* [The problem]
When the line containing "Lemma fallback_accuracy_uncapped index" appears in the entries below, begin printing there and stop after the line containing "(** The pixels"; print each of those lines exactly and no other line.

* [Extracted information]
[Start of Attachment]

(** * grants-stack-indexer: event handler, project identity and price chunks

    A shallow embedding of
    - the price updater ([createPriceUpdater]): its utility [chunkTimeBy],
      and [update] with [appendPrices],
    - [src/handleEvent.ts]: [fullProjectId], [handleEvent] and the helpers
      [cachedIpfs] and [convertToUSD], with the calls they make into ethers
      (Keccak-256, Solidity packed encoding, [BigNumber]) and chainsauce
      (storage, cache, subscriptions),
    - the role table that [src/indexer/allo/v1/handleEvent.test.ts]
      exercises,
    - the passport provider of [src/passport/index.ts],
    followed by the properties of the specification that concern them. *)

From Stdlib Require Import ZArith QArith_base Lia List Bool Ascii String.
From stdpp Require Import base tactics option list strings gmap pretty.

Local Open Scope string_scope.
Local Open Scope Z_scope.

Local Set Warnings "-register-all".

(* ===================================================================== *)
(** ** Price updater: [chunkTimeBy]                                       *)
(* ===================================================================== *)

Module Prices.

(** The body of
    [for (let i = 0; i < millis; i += chunkBy) chunks.push([i, min(i + chunkBy, millis)])].
    The loop does not terminate for [chunkBy <= 0 < millis], so the
    iteration count is bounded by [fuel]; [None] means the bound was hit. *)
Fixpoint chunkLoop (fuel : nat) (millis chunkBy i : Z) (chunks : list (Z * Z))
  : option (list (Z * Z)) :=
  if i <? millis then
    match fuel with
    | O => None
    | S fuel' =>
        let chunkEndTime := Z.min (i + chunkBy) millis in
        chunkLoop fuel' millis chunkBy (i + chunkBy) (chunks ++ [(i, chunkEndTime)])
    end
  else Some chunks.

Definition chunkTimeBy (fuel : nat) (millis chunkBy : Z) : option (list (Z * Z)) :=
  chunkLoop fuel millis chunkBy 0 [].

(** Closed form of the chunks pushed from start [i] on: [n] of them. *)
Fixpoint chunksFrom (n : nat) (millis chunkBy i : Z) : list (Z * Z) :=
  match n with
  | O => []
  | S n' => (i, Z.min (i + chunkBy) millis) :: chunksFrom n' millis chunkBy (i + chunkBy)
  end.

(** Number of iterations the loop makes from start [i]. *)
Definition iterations (millis chunkBy i : Z) : nat :=
  Z.to_nat ((millis - i + chunkBy - 1) / chunkBy).

(** Consecutive intervals: each start is the previous start plus [chunkBy]
    and equals the previous end. *)
Definition abut (chunkBy : Z) (chunks : list (Z * Z)) : Prop :=
  forall (k : nat) (a b a' b' : Z),
    chunks !! k = Some (a, b) ->
    chunks !! S k = Some (a', b') ->
    a' = a + chunkBy /\ a' = b.

(** Every interval is [[i, min (i + chunkBy) millis]], not empty and at most
    [chunkBy] long. *)
Definition well_shaped (millis chunkBy : Z) (chunks : list (Z * Z)) : Prop :=
  forall a b, In (a, b) chunks ->
    b = Z.min (a + chunkBy) millis /\ 0 <= a < b /\ b - a <= chunkBy.

End Prices.

(* ===================================================================== *)
(** ** Keccak-256 and Solidity packed encoding (ethers.utils)             *)
(* ===================================================================== *)

Module Keccak.

(** Lanes are 64-bit words, kept as [Z] in [[0, 2^64)]. *)
Definition w64 : Z := 2 ^ 64.

Definition rotl64 (x : Z) (n : Z) : Z :=
  Z.lor (Z.shiftl x n mod w64) (Z.shiftr x (64 - n)).

Definition not64 (x : Z) : Z := Z.lxor x (w64 - 1).

(** The state is 25 lanes, lane [(x, y)] at index [x + 5 * y]. *)
Definition lane (st : list Z) (x y : nat) : Z :=
  nth ((x mod 5) + 5 * (y mod 5)) st 0.

Definition roundConstants : list Z :=
  [ 0x0000000000000001; 0x0000000000008082; 0x800000000000808A;
    0x8000000080008000; 0x000000000000808B; 0x0000000080000001;
    0x8000000080008081; 0x8000000000008009; 0x000000000000008A;
    0x0000000000000088; 0x0000000080008009; 0x000000008000000A;
    0x000000008000808B; 0x800000000000008B; 0x8000000000008089;
    0x8000000000008003; 0x8000000000008002; 0x8000000000000080;
    0x000000000000800A; 0x800000008000000A; 0x8000000080008081;
    0x8000000000008080; 0x0000000080000001; 0x8000000080008008 ].

(** Rotation offsets, at index [x + 5 * y]. *)
Definition rotationOffsets : list Z :=
  [  0;  1; 62; 28; 27;
    36; 44;  6; 55; 20;
     3; 10; 43; 25; 39;
    41; 45; 15; 21;  8;
    18;  2; 61; 56; 14 ].

Definition coords : list (nat * nat) :=
  flat_map (fun y => map (fun x => (x, y)) (seq 0 5)) (seq 0 5).

Definition theta (st : list Z) : list Z :=
  let C := map (fun x => fold_left Z.lxor (map (fun y => lane st x y) (seq 0 5)) 0) (seq 0 5) in
  let D := map (fun x => Z.lxor (nth ((x + 4) mod 5) C 0)
                                (rotl64 (nth ((x + 1) mod 5) C 0) 1)) (seq 0 5) in
  map (fun '(x, y) => Z.lxor (lane st x y) (nth x D 0)) coords.

(** [B[y, 2x + 3y] = rot(A[x, y], r[x, y])], read backwards: the lane that
    lands on [(X, Y)] comes from [x = (X + 3 * Y) mod 5], [y = X]. *)
Definition rhoPi (st : list Z) : list Z :=
  map (fun '(X, Y) =>
         let x := ((X + 3 * Y) mod 5)%nat in
         let y := X in
         rotl64 (lane st x y) (nth (x + 5 * y)%nat rotationOffsets 0)) coords.

Definition chi (st : list Z) : list Z :=
  map (fun '(x, y) =>
         Z.lxor (lane st x y)
                (Z.land (not64 (lane st (x + 1)%nat y)) (lane st (x + 2)%nat y))) coords.

Definition iota (rc : Z) (st : list Z) : list Z :=
  match st with
  | a :: rest => Z.lxor a rc :: rest
  | [] => []
  end.

Definition keccakRound (st : list Z) (rc : Z) : list Z :=
  iota rc (chi (rhoPi (theta st))).

Definition keccakF (st : list Z) : list Z :=
  fold_left keccakRound roundConstants st.

(** Little-endian lanes of a block of bytes (each byte a [Z] below 256). *)
Fixpoint laneOfBytes (bs : list Z) : Z :=
  match bs with
  | [] => 0
  | b :: rest => b + 256 * laneOfBytes rest
  end.

Fixpoint lanesOfBytes (n : nat) (bs : list Z) : list Z :=
  match n with
  | O => []
  | S n' => laneOfBytes (firstn 8 bs) :: lanesOfBytes n' (skipn 8 bs)
  end.

Fixpoint bytesOfLane (n : nat) (l : Z) : list Z :=
  match n with
  | O => []
  | S n' => l mod 256 :: bytesOfLane n' (l / 256)
  end.

Definition rateBytes : nat := 136.

(** Keccak padding (domain byte 0x01, final bit 0x80) up to a multiple of the
    rate. *)
Definition pad (msg : list Z) : list Z :=
  let q := (rateBytes - (length msg mod rateBytes))%nat in
  match q with
  | 1%nat => msg ++ [0x81]
  | _ => msg ++ [0x01] ++ repeat 0 (q - 2) ++ [0x80]
  end.

Definition xorBlock (st : list Z) (block : list Z) : list Z :=
  map (fun '(i, l) => Z.lxor l (nth i (lanesOfBytes 17 block) 0))
      (combine (seq 0 25) st).

(** Absorb the padded message block by block; [blocks] bounds the number of
    blocks and is set to the exact count by [keccak256]. *)
Fixpoint absorb (blocks : nat) (st : list Z) (bs : list Z) : list Z :=
  match blocks with
  | O => st
  | S n => absorb n (keccakF (xorBlock st (firstn rateBytes bs))) (skipn rateBytes bs)
  end.

Definition keccak256 (msg : list Z) : list Z :=
  let p := pad msg in
  let st := absorb (length p / rateBytes) (repeat 0 25) p in
  flat_map (bytesOfLane 8) (firstn 4 st).

(** *** Hex strings *)

Definition hexDigit (n : Z) : ascii :=
  nth (Z.to_nat n)
      ["0"; "1"; "2"; "3"; "4"; "5"; "6"; "7"; "8"; "9";
       "a"; "b"; "c"; "d"; "e"; "f"]%char "0"%char.
Lemma buildRankingRow_fallback asset index :
  id asset ∉ knownIds → ordinaryId (id asset) →
  buildRankingRow asset index =
    let score := Js.numberAt fallbackScores (index `mod` 5) in
    rowLiteral 0 (name asset) score
      (Js.Math_min 0.95 (score + 0.06))
      (Js.toString (280 + index * 40) +:+ "ms")
      ("$0.0" +:+ Js.toString (12 + index)).
Proof.
  intros Hid Hord. unfold buildRankingRow. rewrite get_scoreMap.
  by rewrite !bool_decide_eq_false_2.
Qed.

Lemma mod_5_cases index :
  index `mod` 5 = 0 ∨ index `mod` 5 = 1 ∨ index `mod` 5 = 2
  ∨ index `mod` 5 = 3 ∨ index `mod` 5 = 4.
Proof.
  pose proof (Nat.mod_upper_bound index 5). lia.
Qed.

Lemma fallback_score_elem_of index :
  Js.numberAt fallbackScores (index `mod` 5) ∈ scoreValues.
Proof.
  destruct (mod_5_cases index) as [Hm|[Hm|[Hm|[Hm|Hm]]]]; rewrite Hm;
    cbn; elem_of_concrete.
Qed.

Lemma fallbackScores_lookup index :
  fallbackScores !! (index `mod` 5)
  = Some (Js.numberAt fallbackScores (index `mod` 5)).
Proof.
  assert (index `mod` 5 < 5) as Hlt by (apply Nat.mod_upper_bound; lia).
  unfold Js.numberAt.
  destruct (fallbackScores !! (index `mod` 5)) eqn:E; [done|].
  apply lookup_ge_None in E. simpl in E. lia.
Qed.

(** The cap of 0.95 is never reached: the fallback accuracy is always the
    sum itself. *)
Lemma fallback_accuracy_uncapped index :
  let score := Js.numberAt fallbackScores (index `mod` 5) in
  Js.Math_min 0.95 (score + 0.06) = (score + 0.06)%float.
Proof.
  destruct (mod_5_cases index) as [Hm|[Hm|[Hm|[Hm|Hm]]]]; rewrite Hm;
    reflexivity.
Qed.
(** [get_multiproc_indices(shape, nproc)] (main.py 458-464, and the same
    text in core.py 460-466). *)
Definition get_multiproc_indices (shape : nat * nat) (nproc : nat)
  : list (list nat * list nat) :=
  let '(lon_ix, lat_ix) := Numpy.indices shape in
  map (fun i => (Numpy.flatten (Numpy.slice_step i nproc lon_ix),
                 Numpy.flatten (Numpy.slice_step i nproc lat_ix)))
      (seq 0 nproc).

(** The pixels a worker visits: [zip(all_lon, all_lat)] in [fit]. *)
Definition chunk_pixels (ix : list nat * list nat) : list (nat * nat) :=
  zip (fst ix) (snd ix).

(** All cells of the grid. *)
Definition grid_cells (shape : nat * nat) : list (nat * nat) :=
  lon ← seq 0 (fst shape); (pair lon) <$> seq 0 (snd shape).

(** The pixel list of worker [i], written without the index arrays. *)
Definition strided_cells (shape : nat * nat) (nproc i : nat) : list (nat * nat) :=
  lon ← Numpy.slice_step i nproc (seq 0 (fst shape));
  (pair lon) <$> seq 0 (snd shape).


(** ** Evidence values

    [numpy] doubles, as far as the orchestration code looks at them:
    a value is a number, an infinity or NaN; [np.isnan], [np.isfinite],
    subtraction and the comparisons follow IEEE 754 on the special
    values.  Finite values are rationals and their arithmetic is exact:
    rounding and overflow belong to the sampler, not to this code. *)
Module Float.

Inductive t := Num (q : Q) | PosInf | NegInf | NaN.

Definition of_Z (z : Z) : t := Num (inject_Z z).

Definition isnan (x : t) : bool :=
  match x with NaN => true | _ => false end.

Definition isfinite (x : t) : bool :=
  match x with Num _ => true | _ => false end.

Definition sub (x y : t) : t :=
  match x, y with
  | NaN, _ | _, NaN => NaN
  | Num a, Num b => Num (a - b)
  | Num _, PosInf => NegInf
  | Num _, NegInf => PosInf
  | PosInf, PosInf => NaN
  | PosInf, _ => PosInf
  | NegInf, NegInf => NaN
  | NegInf, _ => NegInf
  end.

(** [x < y]; false as soon as one side is NaN. *)
Definition ltb (x y : t) : bool :=
  match x, y with
  | NaN, _ | _, NaN => false
  | Num a, Num b => negb (Qle_bool b a)
  | Num _, PosInf => true
  | Num _, NegInf => false
  | PosInf, _ => false
  | NegInf, NegInf => false
  | NegInf, _ => true
  end.

(** [x <= y]; false as soon as one side is NaN. *)
Definition leb (x y : t) : bool :=
  match x, y with
  | NaN, _ | _, NaN => false
  | Num a, Num b => Qle_bool a b
  | Num _, PosInf => true
  | Num _, NegInf => false
  | PosInf, PosInf => true
  | PosInf, _ => false
  | NegInf, _ => true
  end.

Definition gtb (x y : t) : bool := ltb y x.
Definition geb (x y : t) : bool := leb y x.

End Float.

(** ** Exceptions and the state-and-error monad

    A computation runs on a state, may change it and either returns a
    value or raises.  [Timeout] is a loop that used up its fuel; it has no
    Python counterpart and is shown not to occur. *)
Inductive exn :=
  | AssertionError | ValueError | KeyError | TypeError | IndexError
  | OSError | UnboundLocalError.

Inductive res (A : Type) :=
  | Return (a : A)
  | Raise (e : exn)
  | Timeout.
Arguments Return {A} a.
Arguments Raise {A} e.
Arguments Timeout {A}.

Definition M (S A : Type) : Type := S -> S * res A.

Definition ret {S A} (a : A) : M S A := fun s => (s, Return a).
Definition raise {S A} (e : exn) : M S A := fun s => (s, Raise e).
Definition timeout {S A} : M S A := fun s => (s, Timeout).
Definition bind {S A B} (m : M S A) (k : A -> M S B) : M S B :=
  fun s =>
    match m s with
    | (s', Return a) => k a s'
    | (s', Raise e) => (s', Raise e)
    | (s', Timeout) => (s', Timeout)
    end.
Definition get {S} : M S S := fun s => (s, Return s).
Definition put {S} (s : S) : M S unit := fun _ => (s, Return tt).
Definition modify {S} (f : S -> S) : M S unit := fun s => (f s, Return tt).

(** [assert c] *)
Definition assert {S} (c : bool) : M S unit :=
  if c then ret tt else raise AssertionError.

(** Reading a key that may be missing: [d[k]]. *)
Definition from_option {S A} (e : exn) (o : option A) : M S A :=
  match o with Some a => ret a | None => raise e end.

Declare Scope monad_scope.
Delimit Scope monad_scope with monad.
Notation "x <- m ;; k" := (bind m (fun x => k))
  (at level 100, m at next level, right associativity) : monad_scope.
Notation "m ;; k" := (bind m (fun _ => k))
  (at level 100, right associativity) : monad_scope.

(** [for x in l: body(x)] *)
Fixpoint for_each {S A} (l : list A) (body : A -> M S unit) : M S unit :=
  match l with
  | [] => ret tt
  | x :: l' => (body x ;; for_each l' body)%monad
  end.

(** ** The HDF5 files

    A chunk file is written by one worker: under [/pix/<lon>/<lat>] it
    has one group per fitted pixel, with the attributes [i_lon], [i_lat]
    and [nbest] and one sub-group per attempted model order.  Group names
    are the decimal renderings of the integers, which are injective, so
    the maps are keyed by the integers themselves. *)

(** The attributes of a fit sub-group that the orchestration code reads
    back; a missing attribute is [None]. *)
Record SubGroup := {
  sg_ncomp : option nat;
  sg_null_lnZ : option Float.t;
  sg_global_lnZ : option Float.t;
}.

Definition empty_subgroup : SubGroup :=
  {| sg_ncomp := None; sg_null_lnZ := None; sg_global_lnZ := None |}.

Record PixGroup := {
  pg_i_lon : option nat;
  pg_i_lat : option nat;
  pg_nbest : option Z;
  pg_subs : gmap nat SubGroup;
}.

[End of Attachment]

* [Task answer]
Lemma fallback_accuracy_uncapped index :
  let score := Js.numberAt fallbackScores (index `mod` 5) in
  Js.Math_min 0.95 (score + 0.06) = (score + 0.06)%float.
Proof.
  destruct (mod_5_cases index) as [Hm|[Hm|[Hm|[Hm|Hm]]]]; rewrite Hm;
    reflexivity.
Qed.
(** [get_multiproc_indices(shape, nproc)] (main.py 458-464, and the same
    text in core.py 460-466). *)
Definition get_multiproc_indices (shape : nat * nat) (nproc : nat)
  : list (list nat * list nat) :=
  let '(lon_ix, lat_ix) := Numpy.indices shape in
  map (fun i => (Numpy.flatten (Numpy.slice_step i nproc lon_ix),
                 Numpy.flatten (Numpy.slice_step i nproc lat_ix)))
      (seq 0 nproc).

(** The pixels a worker visits: [zip(all_lon, all_lat)] in [fit]. *)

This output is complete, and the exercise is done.